João Bosco Guerreiro
Cara Deputada Perpétua Almeida, tenho que discordar da sua visão romântica e por vezes ingênua em "Reconhecer é preciso", postado em seu blog.
Sou médico, já trabalhei no Acre, em comunidades indígenas nos anos 80. Estive em Cuba, em 2000, e conheci inúmeros estudantes brasileiros fazendo medicina, inclusive vários do Acre, dos quais não tive mais contato. Não conheci a jóia da Coroa, a ELAM. Porém, muitos daqueles alunos estavam loucos para se transferir para o Brasil, o que conseguiram muitos, e continuar seus estudos por aqui, aproveitando a estada em Cuba apenas para escaparem do Vestibular.
É um erro, uma injustiça e mesmo um preconceito querer jogar nas costas do médico a conta pela má distribuição de renda no país. O médico, ou a maioria deles, como qualquer outro profissional, busca também melhores condições de vida para si e sua família.
O saudoso professor Gentile de Melo, nos anos 70, fez uma pesquisa interessante correlacionando a presença de médicos e outros profissionais universitários à presença de banco na cidade. Dizia ele, se a cidade não tem banco, dificilmente terá estrutura para ter esse tipo de profissionais.
É uma temeridade acreditar apenas em um ideal para manter as pessoas em locais remotos e desprovidos de infra-estrutura. Mesmo os nascidos lá querem, na maioria das vezes, emigrar em busca de melhores condições. Não poderíamos culpar Adib Jatene, Enéas Carneiro, Armando Nogueira ou João Donato, por exemplo, por deixarem o Acre e serem bem sucedidos mundo afora.
Nos anos 80 ajudei a formar auxiliares de saúde indígena, principalmente em Roraima, mas também no Acre. Seria injusto dizer que todos, mas boa parte deles, ao conquistar certo conhecimento eram tentados a procurar emprego e melhores condições de vida nas cidades, o que aconteceu em vários casos.
Mesmo o programa de médico de família, que deveria interiorizar médicos, padece de crise de confiança. Os médicos sofrem nas mãos de prefeitos desonestos, que só querem tirar vantagem política da situação, não têm garantia de emprego nem de salário e têm, na minha modesta visão, duas chances de dar errado.

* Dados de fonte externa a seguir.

(** * Four-tier adaptive memory: a shallow embedding and its properties

    The development follows [src/memory_systems]: the short-term store
    ([short_term_memory.py]), the long-term store ([long_term_memory.py]),
    the episodic store ([episodic_memory.py]), the semantic store
    ([semantic_memory.py]) and their coordinator ([memory_manager.py]).

    Every tier is modelled on its in-process backend, the one whose behaviour
    the Python source fixes completely: [redis_client], [connection_pool],
    [collection] and [driver] are [None].

    Conventions.
    - An instant ([datetime], or the ISO-8601 text [isoformat()] gives of
      it) is an integer number of microseconds, counted from
      [datetime.min]; texts of that form compare as the instants do.  Each
      operation receives the reading [now] of [datetime.now()] as an
      argument.  [timedelta(seconds=t)] is [t * 1000000].
      One coordinator call reads the clock once.
    - A dictionary a caller hands over and the store keeps is the same
      object; where a property depends on it, the dictionaries are kept
      by address beside the stores ([MemoryManager.world]).
    - A Python [float] is a rational number ([Q]).
    - A dictionary whose iteration order is observable is an association
      list in insertion order; a dictionary used as a keyed store is a
      [gmap]; a dictionary with a fixed set of keys is a record, an
      optional key an [option] field.
    - What the Python runtime supplies ([json], [str()], [hashlib.md5],
      [** 0.5]) is a section variable.

    Part I gives the definitions, Part II the properties. *)

From Stdlib Require Import ZArith QArith Qround Qminmax Bool Lia Lqa.
From Stdlib Require Import Sorted Permutation.
From Stdlib Require OrderedTypeEx.
From stdpp Require Import gmap strings list fin_maps.

Local Open Scope Z_scope.

(** * Part I: the embedding *)

(** ** Python values and built-ins *)

(** The values a context or preference map can hold. *)
#[warnings="-register-all"]
Inductive Value : Type :=
| VNone
| VBool (b : bool)
| VInt (n : Z)
| VFloat (x : Q)
| VStr (s : string)
| VList (l : list Value)
| VDict (d : list (string * Value)).

(** Insertion-ordered dictionaries with text keys. *)
Module PyDict.

Definition t (V : Type) : Type := list (string * V).

(** [d.get(k)] *)
Fixpoint get {V} (d : t V) (k : string) : option V :=
  match d with
  | [] => None
  | (k', v) :: d' => if String.eqb k' k then Some v else get d' k
  end.

(** [k in d] *)
Definition contains {V} (d : t V) (k : string) : bool :=
  match get d k with Some _ => true | None => false end.

(** [d[k] = v]: an existing key keeps its position. *)
Fixpoint set {V} (d : t V) (k : string) (v : V) : t V :=
  match d with
  | [] => [(k, v)]
  | (k', v') :: d' =>
      if String.eqb k' k then (k', v) :: d' else (k', v') :: set d' k v
  end.

(** [d.update(other)] *)
Definition update {V} (d other : t V) : t V :=
  fold_left (fun acc kv => set acc (fst kv) (snd kv)) other d.

(** [list(d)]: the keys, in insertion order. *)
Definition keys {V} (d : t V) : list string := map fst d.

End PyDict.

Definition seconds (t : Z) : Z := t * 1000000.

Definition microseconds_per_day : Z := 86400 * 1000000.

(** [datetime.max]: the last microsecond of the year 9999, the day of
    ordinal 3652059. *)
Definition datetime_max : Z := 3652059 * microseconds_per_day - 1.

(** [datetime.now() + timedelta(seconds=t)] is a [datetime]: the sum
    raises [OverflowError] when it leaves the years 1 to 9999. *)
Definition expiry_exists (now t : Z) : Prop :=
  0 <= now <= datetime_max /\ 0 <= now + seconds t <= datetime_max.

(** [sep.join(parts)] *)
Fixpoint join (sep : string) (parts : list string) : string :=
  match parts with
  | [] => ""
  | [p] => p
  | p :: ps => p +:+ sep +:+ join sep ps
  end.

(** [l[:limit]]: a negative bound counts from the end. *)
Definition slice_to {A} (l : list A) (limit : Z) : list A :=
  if 0 <=? limit then firstn (Z.to_nat limit) l
  else firstn (Z.to_nat (Z.of_nat (length l) + limit)) l.

(** [l.sort(key=..., reverse=True)]: descending and stable, elements with
    equal keys keep their order.  [leb] is [<=] on keys. *)
Section Sort.
Context {A K : Type}.
Variable leb : K -> K -> bool.
Variable key : A -> K.

Fixpoint insert_desc (x : A) (l : list A) : list A :=
  match l with
  | [] => [x]
  | y :: l' => if leb (key y) (key x) then x :: l else y :: insert_desc x l'
  end.

Definition sort_desc (l : list A) : list A := foldr insert_desc [] l.

(** The order of two neighbours in a descending list. *)
Definition descending (x y : A) : Prop := leb (key y) (key x) = true.

(** [max(x :: l, key=...)]: the first of the maximal elements. *)
Fixpoint max_by (ltb : K -> K -> bool) (x : A) (l : list A) : A :=
  match l with
  | [] => x
  | y :: l' => max_by ltb (if ltb (key x) (key y) then y else x) l'
  end.

End Sort.

(** [round(x, 3)]: to the nearest thousandth, a tie to the even one. *)
Definition round_half_even (x : Q) : Z :=
  let f := Qfloor x in
  match (x - inject_Z f ?= 1 # 2)%Q with
  | Lt => f
  | Gt => f + 1
  | Eq => if Z.even f then f else f + 1
  end.

Definition round3 (x : Q) : Q := (round_half_even (x * 1000) # 1000)%Q.

(** [max(0, x)] and [min(1.0, x)] *)
Definition max0 (x : Q) : Q := if Qle_bool x 0 then 0%Q else x.
Definition min1 (x : Q) : Q := if Qle_bool 1 x then 1%Q else x.

(** ** Short-term store ([short_term_memory.py]) *)

Module ShortTermMemory.

(** One slot of [memory_store]: the serialised payload and its expiry. *)
Record entry (S : Type) : Type := Entry {
  data : S;
  expires_at : option Z
}.
Arguments Entry {S} _ _.
Arguments data {S} _.
Arguments expires_at {S} _.

Section Store.
(** [D] is the type of payloads ([Dict[str, Any]]), [S] the type of their
    serialised form; [json_dumps] and [json_loads] are the two directions
    of the [json] codec. *)
Context {D S : Type}.
Variable json_dumps : D -> S.
Variable json_loads : S -> D.

(** [if ttl] on an [Optional[int]]: [None] and [0] are falsy. *)
Definition ttl_set (ttl : option Z) : option Z :=
  match ttl with
  | Some t => if t =? 0 then None else Some t
  | None => None
  end.

(** [store(key, data, ttl)], where the expiry is a date ([expiry_exists],
    always so without [ttl]): it overwrites the slot.  Where the sum
    overflows, the call raises inside its [try], stores nothing and
    returns [False]; the properties of a [store] with a [ttl] are stated
    for expiries that exist. *)
Definition store (self : gmap string (entry S)) (key : string) (d : D)
    (ttl : option Z) (now : Z) : bool * gmap string (entry S) :=
  let serialized_data := json_dumps d in
  let expiry :=
    match ttl_set ttl with
    | Some t => Some (now + seconds t)
    | None => None
    end in
  (true, <[key := Entry serialized_data expiry]> self).

(** [entry["expires_at"] and datetime.now() > entry["expires_at"]] *)
Definition expired (now : Z) (e : entry S) : bool :=
  match expires_at e with
  | Some x => x <? now
  | None => false
  end.

(** [get(key)]: an expired slot is removed on the way. *)
Definition get (self : gmap string (entry S)) (key : string) (now : Z)
    : option D * gmap string (entry S) :=
  match self !! key with
  | Some e =>
      if expired now e then (None, delete key self)
      else (Some (json_loads (data e)), self)
  | None => (None, self)
  end.

(** [delete(key)] *)
Definition delete_key (self : gmap string (entry S)) (key : string)
    : bool * gmap string (entry S) :=
  match self !! key with
  | Some _ => (true, delete key self)
  | None => (false, self)
  end.

(** [cleanup_expired()] *)
Definition cleanup_expired (self : gmap string (entry S)) (now : Z)
    : gmap string (entry S) :=
  filter (fun kv => expired now (snd kv) = false) self.

(** [get_all_active()] *)
Definition get_all_active (self : gmap string (entry S)) (now : Z)
    : gmap string D :=
  (fun e => json_loads (data e))
    <$> filter (fun kv => expired now (snd kv) = false) self.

A primeira é simplesmente dar errado. Ele não gostar do serviço e/ou nem a população gostar dele. Então mete-se a viola no saco e volta-se a tentar a vida em outro local.
A segunda chance de dar errado é quando dá certo. O médico é bom, gosta do serviço e a população dele. O problema aí é político. Um bom médico é visto logo como rival político e um inimigo importante dos poderosos locais.
Cara deputada, direcione a sua energia, ideal e boa vontade, que sei são imensos, para, por exemplo, lutar pela transformação do médico de família em um cargo federal, com plano de carreira, garantia de emprego, condições de transferência, como no Exército, para que o indivíduo possa prestar serviços em locais ermos por algum tempo, e tenha possibilidade de crescer na profissão, mudando de cidade dependendo das necessidades momentâneas, reciclar-se, educar os filhos e repassar a sua experiência.
Não precisamos de mais médicos no país, pois já os temos em quantidade suficiente. Não temos é condição de lhes interiorizar com dignidade. Agora achar que só o fato de formar-se em Cuba vai transformá-los em missionários da saúde...
◙ João Bosco Guerreiro é médico pela Unifesp, mestre em saúde pública pela Usp, doutor em medicina pela Unifesp e professor adjunto da Faculdade de Medicina de São José do Rio Preto. Trabalha com acupuntura e fitoterapia. Ele escreve no blog Reviver Saúde Holística, onde discute com clientes e alunos uma nova concepção de saúde.